On the 3rd of October, 2006, Nicolas Makris watched a quarter of a billion fish gather in the same place. They were Atlantic herring, one of the most abundant fishes in the ocean and one prone to gathering in massive schools. This was the first time that anyone had watched the full scope of the event, much less capture it on video.
The first signs of the amassing herring appeared around 5pm and by sunset, the gathering had begun in earnest. Once a critical level of fish was reached, the shoal expanded at a breakneck pace, suddenly growing to cover tens of kilometres within the hour. By midnight, the shoal contained about 250,000,000 individuals – 50,000 tonnes of fish gathered in one place.
The ability of fish to congregate in gigantic schools may be familiar but until now, we’ve known remarkably little about the things that set off these gatherings. Without Facebook as a coordinator, what causes small groups of herring to take sociability to an extreme? Scientists have tried to follow gathering fish aboard research vessels but these can usually only see a small fraction of the massive schools are any one time.
Makris wasn’t so hampered. He used a new technique called Ocean Acoustic Waveguide Remote Sensing (OAWRS) that can visualise fish populations over vast distances in real-time.

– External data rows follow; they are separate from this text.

Lemma login_credential_not_text_witness :
  login (LoginRequest.Build "odd@b.com" "anything") legacy_world
  = (Raises AttributeError, legacy_world) /\
  login (LoginRequest.Build "raw@b.com" "anything") bytes_world
  = (Raises TypeError, bytes_world).
Proof.
  split.
  - apply (login_credential_not_text
             (LoginRequest.Build "odd@b.com" "anything") legacy_world
             odd_user [] (VBool true)).
    + vm_compute. reflexivity.
    + reflexivity.
    + discriminate.
  - apply (login_credential_not_text
             (LoginRequest.Build "raw@b.com" "anything") bytes_world
             bytes_user [] (VBytes [97; 36; 98])).
    + vm_compute. reflexivity.
    + reflexivity.
    + discriminate.
Defined.

(** X12. The token that a signup returns is the URL-safe base64 text of
    the 24 random bytes that follow the 16 bytes of the salt.  It has 32
    characters, and name, email and password have no part in it. *)
Theorem signup_token
    (payload : SignupRequest.t) (w w' : World) (r : AuthResponse) :
  signup payload w = (Returns r, w') ->
  token r =
    string_of_list_ascii
      (b64_urlsafe (map (fun i => urandom w i mod 256)
                        (seq (drawn w + 16) 24))) /\
  String.length (token r) = 32%nat /\
  drawn w' = (drawn w + 40)%nat.
Proof.
  intros Hrun. unfold signup, bind in Hrun.
  rewrite get_documents_one in Hrun.
  destruct (take 1 _) as [|x l]; [|discriminate Hrun].
  cbn [truthy] in Hrun.
  destruct (hash_password_world (SignupRequest.password payload) w)
    as (salt & w1 & _ & Hw & _ & _ & _ & Hur & Hdr).
  destruct (hash_password (SignupRequest.password payload) None w)
    as [[c|e] w1'] eqn:Hc; [|discriminate Hrun].
  cbn [snd] in Hw. subst w1'.
  unfold utcnow, create_document, token_urlsafe, bind, token_bytes, ret
    in Hrun.
  cbn [store next_id urandom drawn clock] in Hrun.
  injection Hrun as <- <-. cbn [token drawn].
  rewrite Hur, Hdr.
  split; [reflexivity|]. split; [reflexivity|lia].
Qed.

Lemma signup_token_witness :
  exists r w',
    signup ann_signup empty_world = (Returns r, w') /\
    token r = "c3qBiI-WnaSrsrnAx87V3OPq8fj_Bg0U" /\
    String.length (token r) = 32%nat /\
    drawn w' = 40%nat.
Proof.
  destruct (signup ann_signup empty_world) as [[r|e] w'] eqn:E;
    [|vm_compute in E; discriminate E].
  destruct (signup_token ann_signup empty_world w' r E) as (Ht & Hl & Hd).
  exists r, w'. split; [reflexivity|]. split; [|split; assumption].
  rewrite Ht. vm_compute. reflexivity.
Defined.

(** X19. The record that a signup returns is the record that it has
    stored, field for field, apart from two keys: [password_hash] is
    left out, and [_id] holds the identifier that [create_document]
    returned. *)
Theorem signup_response_record
    (payload : SignupRequest.t) (w w' : World) (r : AuthResponse) :
  signup payload w = (Returns r, w') ->
  exists doc,
    collection "user" (store w') = collection "user" (store w) ++ [doc] /\
    is_Some (doc !! "password_hash") /\
    user r !! "password_hash" = None /\
    user r !! "_id" = Some (VId (next_id w)) /\
    (forall k, k <> "_id" -> k <> "password_hash" ->
               user r !! k = doc !! k).
Proof.
  intros Hrun.
  destruct (signup_stored _ _ _ _ Hrun) as (c & _ & Hcoll & _ & Hr).
  exists (new_user_doc payload c (clock w)).
  split; [exact Hcoll|]. split; [now exists (VStr c)|].
  rewrite Hr. split; [apply lookup_delete_eq|]. split.
  - rewrite lookup_delete_ne by discriminate. apply lookup_insert_eq.
  - intros k Hid Hph.
    rewrite lookup_delete_ne, lookup_insert_ne by congruence. reflexivity.
Qed.

Lemma signup_response_record_witness :
  exists r doc,
    fst (signup ann_signup empty_world) = Returns r /\
    collection "user" (store ann_world) =
      collection "user" (store empty_world) ++ [doc] /\
    is_Some (doc !! "password_hash") /\
    user r !! "password_hash" = None /\
    user r !! "_id" = Some (VId 0) /\
    (forall k, k <> "_id" -> k <> "password_hash" ->
               user r !! k = doc !! k).
Proof.
  unfold ann_world.
  destruct (signup ann_signup empty_world) as [[r|e] w'] eqn:E;
    [|vm_compute in E; discriminate E].
  destruct (signup_response_record ann_signup empty_world w' r E)
    as (doc & H).
  exists r, doc. split; [reflexivity|exact H].
Defined.

(** * Properties of the blog endpoints *)

Lemma list_posts_run (limit : Z) (w : World) :
  exists posts,
    list_posts limit w = (Returns (mkPostList posts), w) /\
    (length posts <= Z.to_nat limit)%nat /\
    forall item, item ∈ posts ->
      item !! "password_hash" = None /\
      item !! "status" = Some (VStr "published") /\
      exists d, d ∈ collection "blogpost" (store w) /\
                forall k, k <> "password_hash" -> item !! k = d !! k.
Proof.
  unfold list_posts, bind, ret. rewrite get_documents_run.
  eexists. split; [reflexivity|]. split.
  - rewrite length_map, length_take. lia.
  - intros item Hitem. apply list_elem_of_In, in_map_iff in Hitem.
    destruct Hitem as (d & <- & Hd). apply list_elem_of_In in Hd.
    apply elem_of_take in Hd as (i & Hd%list_elem_of_lookup_2 & _).
    apply list_elem_of_filter in Hd as [Hm Hd].
    apply matches_single in Hm.
    split; [apply lookup_delete_eq|].
    split; [now rewrite lookup_delete_ne|].
    exists d. split; [assumption|].
    intros k Hk. now rewrite lookup_delete_ne.
Qed.

(** X13. For a limit from zero, [list_posts] returns and changes
    nothing.  It returns at most [limit] items; each item has the status
    "published", has no [password_hash], and is otherwise, field by
    field, a record of the blogpost collection. *)
Theorem list_posts_items (limit : Z) (w : World) :
  0 <= limit ->
  exists posts,
    list_posts limit w = (Returns (mkPostList posts), w) /\
    Z.of_nat (length posts) <= limit /\
    forall item, item ∈ posts ->
      item !! "password_hash" = None /\
      item !! "status" = Some (VStr "published") /\
      exists d, d ∈ collection "blogpost" (store w) /\
                forall k, k <> "password_hash" -> item !! k = d !! k.
Proof.
  intros Hlimit.
  destruct (list_posts_run limit w) as (posts & Hrun & Hlen & Hitems).
  exists posts. split; [exact Hrun|]. split; [lia|exact Hitems].
Qed.

Lemma list_posts_items_witness :
  exists posts,
    list_posts 1 shop_world = (Returns (mkPostList posts), shop_world) /\
    Z.of_nat (length posts) <= 1 /\
    forall item, item ∈ posts ->
      item !! "password_hash" = None /\
      item !! "status" = Some (VStr "published") /\
      exists d, d ∈ collection "blogpost" (store shop_world) /\
                forall k, k <> "password_hash" -> item !! k = d !! k.
Proof.
  apply (list_posts_items 1 shop_world). lia.
Defined.

Example list_posts_shop :
  map (fun d : document => map_to_list d)
      (items (default (mkPostList []) (match fst (list_posts 1 shop_world)
                                       with Returns l => Some l | _ => None end)))
  = [[("slug", VStr "news"); ("status", VStr "published");
      ("title", VStr "News")]].
Proof. vm_compute. reflexivity. Qed.

(** X14. [get_post] has two outcomes: it raises the HTTP error 404 when
    no record of the blogpost collection has the slug, and else returns a
    record of the collection that has the slug, as stored.  The status of
    the record plays no part, and nothing is changed. *)
Theorem get_post_outcome (slug : string) (w : World) :
  ((forall d, d ∈ collection "blogpost" (store w) ->
      d !! "slug" <> Some (VStr slug)) /\
   get_post slug w = (Raises (HTTPException 404 "Post not found"), w))
  \/
  (exists d,
     d ∈ collection "blogpost" (store w) /\
     d !! "slug" = Some (VStr slug) /\
     get_post slug w = (Returns d, w)).
Proof.
  unfold get_post, bind. rewrite get_documents_one.
  destruct (filter _ _) as [|d l] eqn:Ef.
  - left. split; [|reflexivity].
    intros d Hd Hs.
    assert (d ∈ filter (matches {["slug" := VStr slug]})
                  (collection "blogpost" (store w))) as Hin.
    { apply list_elem_of_filter. split; [now apply matches_single|assumption]. }
    rewrite Ef in Hin. inversion Hin.
  - right. exists d.
    assert (d ∈ filter (matches {["slug" := VStr slug]})
                  (collection "blogpost" (store w))) as Hin
      by (rewrite Ef; constructor).
    apply list_elem_of_filter in Hin as [Hm Hd].
    apply matches_single in Hm. repeat split; assumption.
Qed.

(** X15. A record that is not published and is the first with its slug
    is served by [get_post], field for field, though no listing of
    [list_posts] has it. *)
Theorem get_post_serves_unlisted
    (slug : string) (w : World) (d : document) (rest : list document) :
  filter (matches {["slug" := VStr slug]})
         (collection "blogpost" (store w)) = d :: rest ->
  d !! "status" <> Some (VStr "published") ->
  get_post slug w = (Returns d, w) /\
  forall limit posts,
    list_posts limit w = (Returns (mkPostList posts), w) ->
    forall item, item ∈ posts -> item !! "status" <> d !! "status".
Proof.
  intros Hf Hst. split.
  - unfold get_post, bind. rewrite get_documents_one, Hf. reflexivity.
  - intros limit posts Hrun item Hitem.
    destruct (list_posts_run limit w) as (posts' & Hrun' & _ & Hall).
    rewrite Hrun in Hrun'. injection Hrun' as <-.
    destruct (Hall item Hitem) as (_ & Hpub & _).
    rewrite Hpub. congruence.
Qed.

Lemma get_post_serves_unlisted_witness :
  get_post "plans" blog_world = (Returns draft_post, blog_world) /\
  forall limit posts,
    list_posts limit blog_world = (Returns (mkPostList posts), blog_world) ->
    forall item, item ∈ posts -> item !! "status" <> draft_post !! "status".
Proof.
  apply (get_post_serves_unlisted "plans" blog_world draft_post []).
  - vm_compute. reflexivity.
  - discriminate.
Defined.

(** * Properties of the derived fields of a post *)

Lemma str_len_app (a b : string) :
  str_len (a +:+ b) = (str_len a + str_len b)%nat.
Proof.
  induction a as [|c a IH]; [reflexivity|].
  change (String c a +:+ b) with (String c (a +:+ b)).
  cbn [str_len]. rewrite IH. now destruct (is_continuation c).
Qed.

Lemma str_len_take (n : nat) (s : string) :
  str_len (str_take n s) = Nat.min n (str_len s).
Proof.
  revert n. induction s as [|c s IH]; intros n; cbn [str_take str_len].
  - now rewrite Nat.min_0_r.
  - destruct (is_continuation c) eqn:Ec.
    + cbn [str_len]. rewrite Ec. apply IH.
    + destruct n as [|n]; [reflexivity|].
      cbn [str_len]. rewrite Ec, IH. reflexivity.
Qed.


Lemma excerpt_length (content : string) :
  str_len (create_post_excerpt content) =
  if Nat.ltb 180 (str_len content) then 183%nat else str_len content.
Proof.
  unfold create_post_excerpt.
  destruct (Nat.ltb_spec 180 (str_len content)) as [Hlong|Hshort];
    [|reflexivity].
  rewrite str_len_app, str_len_take.
  change (str_len "...") with 3%nat. lia.
Qed.

(** X16. The excerpt of a post never has more than 183 characters: it is
    the content itself, or the content has more than 180 characters and
    the excerpt has exactly 183. *)
Theorem create_post_excerpt_length (content : string) :
  (str_len (create_post_excerpt content) <= 183)%nat /\
  (create_post_excerpt content = content \/
   (180 < str_len content)%nat /\
   str_len (create_post_excerpt content) = 183%nat).
Proof.
  pose proof (excerpt_length content) as Hlen.
  unfold create_post_excerpt in *.
  destruct (Nat.ltb_spec 180 (str_len content)) as [Hlong|Hshort].
  - split; [lia|]. right. split; assumption.
  - split; [lia|]. left. reflexivity.
Qed.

It needs two ships, one to send out sound waves in all directions and a second to pick up their echoes as they bounce off fish and floor alike.
In an instant, it can scan an area of ocean 100km in diameter, and it can update its images every 75 seconds, providing an unprecedented view of the genesis of herring shoals. The location was Georges Bank off the coast of Maine, where herring migrate to spawn in early autumn. Makris pointed his instruments at an area where herring historically gather, and waited.